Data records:
········

(** * mailmodel: model registry and training-set builder

  A shallow embedding of the registry and CSV-to-JSONL code of
  [admin_app.py] and [public_app_v0.py], with the properties the
  specification states about them.

  Conventions.
  - A Python [str] is a [string]; a character is a code point below 256.
    Whitespace and lower-casing follow [str.isspace] and [str.lower] on
    that range.
  - A Python dict used as a map is a [gmap]; the iteration order of a dict
    is not observable in any of the results below.
  - A function that can raise returns an [outcome].
  - The registry file and the JSONL file are explicit state. *)

From Stdlib Require Import Ascii String.
From stdpp Require Import gmap strings list fin_maps sorting pretty.

Set Warnings "-register-all".

(** String concatenation unfolds on a constructor, as list append does. *)
#[global] Arguments String.append !_ _ / : simpl nomatch.

(* ===================================================================== *)
(** * 1. Python strings                                                   *)
(* ===================================================================== *)

Module PyStr.

(** [str.isspace] on one code point below 256: TAB..CR, FS..US, SPACE,
    NEL (0x85) and NBSP (0xA0). *)
Definition is_space (c : ascii) : bool :=
  let n := nat_of_ascii c in
  (((9 <=? n) && (n <=? 13)) || ((28 <=? n) && (n <=? 32))
   || (n =? 133) || (n =? 160))%nat.

(** [str.lower] on one code point below 256: A..Z and the Latin-1 capitals
    0xC0..0xDE (except the multiplication sign 0xD7) move up by 32. *)
Definition lower_char (c : ascii) : ascii :=
  let n := nat_of_ascii c in
  if (((65 <=? n) && (n <=? 90))
      || ((192 <=? n) && (n <=? 222) && negb (n =? 215)))%nat
  then ascii_of_nat (n + 32) else c.

(** [s.lower()] *)
Fixpoint lower (s : string) : string :=
  match s with
  | EmptyString => EmptyString
  | String c r => String (lower_char c) (lower r)
  end.

(** [s.lstrip()] *)
Fixpoint lstrip (s : string) : string :=
  match s with
  | EmptyString => EmptyString
  | String c r => if is_space c then lstrip r else s
  end.

(** [s.rstrip()] *)
Fixpoint rstrip (s : string) : string :=
  match s with
  | EmptyString => EmptyString
  | String c r =>
      match rstrip r with
      | EmptyString => if is_space c then EmptyString else String c EmptyString
      | r' => String c r'
      end
  end.

(** [s.strip()] *)
Definition strip (s : string) : string := rstrip (lstrip s).

(** [s.split()]: the maximal runs of non-whitespace characters, in order.
    [tok] is the run being read. *)
Fixpoint split_from (tok : string) (s : string) : list string :=
  match s with
  | EmptyString => if String.eqb tok "" then [] else [tok]
  | String c r =>
      if is_space c
      then (if String.eqb tok "" then split_from "" r
            else tok :: split_from "" r)
      else split_from (tok +:+ String c "") r
  end.

Definition split (s : string) : list string := split_from "" s.

(** [s.endswith(suf)] *)
Fixpoint endswith (s suf : string) : bool :=
  if String.eqb s suf then true
  else match s with
       | EmptyString => false
       | String _ r => endswith r suf
       end.

(** Truth value of a string in a condition: non-empty. *)
Definition truthy (s : string) : bool := negb (String.eqb s "").

(** [a <= b] on strings: lexicographic on code points. *)
Definition le (a b : string) : Prop := String.leb a b = true.

#[export] Instance le_dec a b : Decision (le a b).
Proof. unfold le. apply _. Defined.

(** [sorted(xs)] for a list of strings. *)
Definition sorted (xs : list string) : list string := merge_sort le xs.

(** A string without whitespace characters. *)
Fixpoint no_space (s : string) : bool :=
  match s with
  | EmptyString => true
  | String c r => negb (is_space c) && no_space r
  end.

End PyStr.

(** Python exceptions that the modelled code can raise. *)
Inductive exn : Type := AttributeError | KeyError | IndexError.

(** Result of running a piece of code that may raise. *)
Inductive outcome (A : Type) : Type :=
| Returned (a : A)
| Raised (e : exn).
Arguments Returned {A} a.
Arguments Raised {A} e.

Definition obind {A B} (o : outcome A) (k : A → outcome B) : outcome B :=
match o with
| Returned a => k a
| Raised e => Raised e
end.

Notation "'let!' x ':=' o 'in' k" := (obind o (fun x => k))
(at level 10, x name, o at level 100, k at level 200).

(* ===================================================================== *)
(** * 2. JSON values and the registry file                                *)
(* ===================================================================== *)

(** What [json.load] returns. An object is a dict, here a finite map; a
    number is kept as an integer, the code never computes with one. *)
Inductive json : Type :=
| JNull
| JBool (b : bool)
| JNum (z : Z)
| JStr (s : string)
| JArr (l : list json)
| JObj (m : gmap string json).

(** One registry entry, the dict [{"id": ..., "public": ...}]. *)
Abbreviation entry := (gmap string json) (only parsing).
(** alias -> entry *)
Abbreviation models := (gmap string (gmap string json)) (only parsing).

Module Registry.

(** The dict literal [{"id": id, "public": public}]. *)
Definition mk_entry (id : string) (public : bool) : entry :=
  <["id" := JStr id]> (<["public" := JBool public]> ∅).

Definition PRE_CREATED_MODELS : models :=
  <["model_AlSpfqGn" :=
      mk_entry "ft:gpt-3.5-turbo-0125:personal::AlSpfqGn" true]>
  (<["model_AlTffoN4" :=
      mk_entry "ft:gpt-3.5-turbo-0125:personal::AlTffoN4" false]>
  (<["model_AlTewxyb" :=
      mk_entry "ft:gpt-3.5-turbo-0125:personal::AlTewxyb" true]> ∅)).

(** [my_saved_models.json]: missing, present but unreadable or not JSON
    ([open] or [json.load] raises), or holding a JSON value. *)
Inductive file : Type :=
  | NoFile
  | BadFile
  | JsonFile (data : json).

(** The file together with whether [open(..., "w")] succeeds. *)
Record disk : Type := Disk { content : file; writable : bool }.

(** Messages shown with [st.warning], [st.error], [st.success]. *)
Inductive notice : Type :=
  | WarnCouldNotRead
  | ErrorSaving
  | SuccessAllSaved
  | SuccessAdded (alias : string)
  | WarnProvideBoth.

(** Body of the loop of [load_saved_models] (admin) for one value:
    [None] when nothing is stored under the alias. *)
Definition convert (val : json) : option entry :=
  match val with
  | JStr s => Some (mk_entry s true)
  | JObj d =>
      match d !! "id" with
      | None => None
      | Some _ =>
          match d !! "public" with
          | None => Some (<["public" := JBool true]> d)
          | Some _ => Some d
          end
      end
  | _ => None
  end.

(** [load_saved_models] of [admin_app.py]: the mapping and the warnings. *)
Definition load_saved_models (d : disk) : models * list notice :=
  match content d with
  | NoFile => (∅, [])
  | BadFile => (∅, [WarnCouldNotRead])
  | JsonFile (JObj data) => (omap convert data, [])
  | JsonFile _ => (∅, [])
  end.

(** [load_saved_models] of [public_app_v0.py]: the dict as stored. *)
Definition load_saved_models_public (d : disk)
  : gmap string json * list notice :=
  match content d with
  | NoFile => (∅, [])
  | BadFile => (∅, [WarnCouldNotRead])
  | JsonFile (JObj data) => (data, [])
  | JsonFile _ => (∅, [])
  end.

(** Truth value of a JSON value in a condition. *)
Definition json_truthy (v : json) : bool :=
  match v with
  | JNull => false
  | JBool b => b
  | JNum z => negb (z =? 0)%Z
  | JStr s => PyStr.truthy s
  | JArr l => match l with [] => false | _ => true end
  | JObj m => negb (bool_decide (m = ∅))
  end.

(** One step of the loop that fills [public_models] in
    [create_public_gui]. *)
Definition public_step (alias : string) (model_info : json)
    (acc : outcome (gmap string json)) : outcome (gmap string json) :=
  let! public_models := acc in
  match model_info with
  | JObj d =>
      if json_truthy (default (JBool true) (d !! "public"))
      then match d !! "id" with
           | Some id => Returned (<[alias := id]> public_models)
           | None => Raised KeyError
           end
      else Returned public_models
  | JStr s => Returned (<[alias := JStr s]> public_models)
  | _ => Returned public_models
  end.

Definition public_models (all_models : gmap string json)
  : outcome (gmap string json) :=
  map_fold public_step (Returned ∅) all_models.

(** [save_saved_models]: the whole file is replaced; a failing [open] is
    caught and reported, and leaves the file as it was. *)
Definition save_saved_models (models_dict : models) (d : disk)
  : disk * list notice :=
  if writable d
  then (Disk (JsonFile (JObj (JObj <$> models_dict))) true, [])
  else (d, [ErrorSaving]).

(** Lines 145-148: copy the builtins, then store every user entry. *)
Definition merge_models {V} (builtin user : gmap string V) : gmap string V :=
  map_fold (λ alias data_dict merged, <[alias := data_dict]> merged)
           builtin user.

(** The state a script run works on: the session's merged view, the
    registry file, the notices shown so far. *)
Record page : Type := Page {
  fine_tuned_models : models;
  store : disk;
  shown : list notice
}.

(** Block B of [create_admin_gui]: [session] is
    [st.session_state.get("fine_tuned_models")]. *)
Definition start (session : option models) (d : disk) : page :=
  match session with
  | Some merged => Page merged d []
  | None =>
      let '(user_models, warnings) := load_saved_models d in
      Page (merge_models PRE_CREATED_MODELS user_models) d warnings
  end.

(** The "Add/Update Model" button (lines 357-371). *)
Definition add_update_model (alias_in id_in : string) (public_in : bool)
    (p : page) : page :=
  if PyStr.truthy (PyStr.strip alias_in) && PyStr.truthy (PyStr.strip id_in)
  then
    let session := <[alias_in := mk_entry id_in public_in]>
                     (fine_tuned_models p) in
    let '(user_models, w1) := load_saved_models (store p) in
    let '(d, w2) :=
      save_saved_models (<[alias_in := mk_entry id_in public_in]> user_models)
                        (store p) in
    Page session d (shown p ++ w1 ++ w2 ++ [SuccessAdded alias_in])
  else Page (fine_tuned_models p) (store p) (shown p ++ [WarnProvideBoth]).

(** State of the three widgets of one expander of the "Manage Models"
    form. A widget returns its current value; the [value=] argument only
    seeds it. [st.text_input] returns the text of the box, or [None] for a
    box seeded with [value=None] (an entry whose [id] is null) in which
    nothing was typed. *)
Record widget : Type := Widget {
  w_id : option string;
  w_public : bool;
  w_remove : bool
}.

(** What [new_id] holds, as the JSON value it is saved as. *)
Definition id_value (new_id : option string) : json :=
  match new_id with
  | Some s => JStr s
  | None => JNull
  end.

(** The dict [{"id": new_id, "public": new_public}] of lines 313-316. *)
Definition form_entry (w : string → widget) (alias : string) : entry :=
  <["id" := id_value (w_id (w alias))]>
    (<["public" := JBool (w_public (w alias))]> ∅).

(** Body of the loop of lines 293-318 for one alias. Evaluating
    [all_models[alias]] and [model_info["id"]] raises [KeyError] when the
    key is missing. *)
Definition form_step (w : string → widget) (all_models : models)
    (acc : outcome (models * list string)) (alias : string)
  : outcome (models * list string) :=
  let! st := acc in
  match all_models !! alias with
  | None => Raised KeyError
  | Some model_info =>
      match model_info !! "id" with
      | None => Raised KeyError
      | Some _ =>
          let updated_data := <[alias := form_entry w alias]> (fst st) in
          Returned (updated_data,
                    if w_remove (w alias) then snd st ++ [alias] else snd st)
      end
  end.

(** Lines 289-318: [updated_data] and [removed_aliases]. *)
Definition render_manage_form (w : string → widget) (all_models : models)
  : outcome (models * list string) :=
  foldl (form_step w all_models) (Returned (∅, []))
        (PyStr.sorted (elements (dom all_models))).

(** [for alias, val in updated_data.items():
       if alias not in removed_aliases: target[alias] = val] *)
Definition apply_updates (updated_data : models)
    (removed_aliases : list string) (target : models) : models :=
  map_fold (λ alias val acc,
              if decide (alias ∈ removed_aliases) then acc
              else <[alias := val]> acc)
           target updated_data.

(** [del target[alias]] *)
Definition py_del (alias : string) (target : models) : outcome models :=
  match target !! alias with
  | Some _ => Returned (delete alias target)
  | None => Raised KeyError
  end.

········

Assigned task —
Quote, word for word, every line from the top of the entries through the line that holds "From Stdlib Require Import Ascii String.".

Problem solution —
(** * mailmodel: model registry and training-set builder

  A shallow embedding of the registry and CSV-to-JSONL code of
  [admin_app.py] and [public_app_v0.py], with the properties the
  specification states about them.

  Conventions.
  - A Python [str] is a [string]; a character is a code point below 256.
    Whitespace and lower-casing follow [str.isspace] and [str.lower] on
    that range.
  - A Python dict used as a map is a [gmap]; the iteration order of a dict
    is not observable in any of the results below.
  - A function that can raise returns an [outcome].
  - The registry file and the JSONL file are explicit state. *)

From Stdlib Require Import Ascii String.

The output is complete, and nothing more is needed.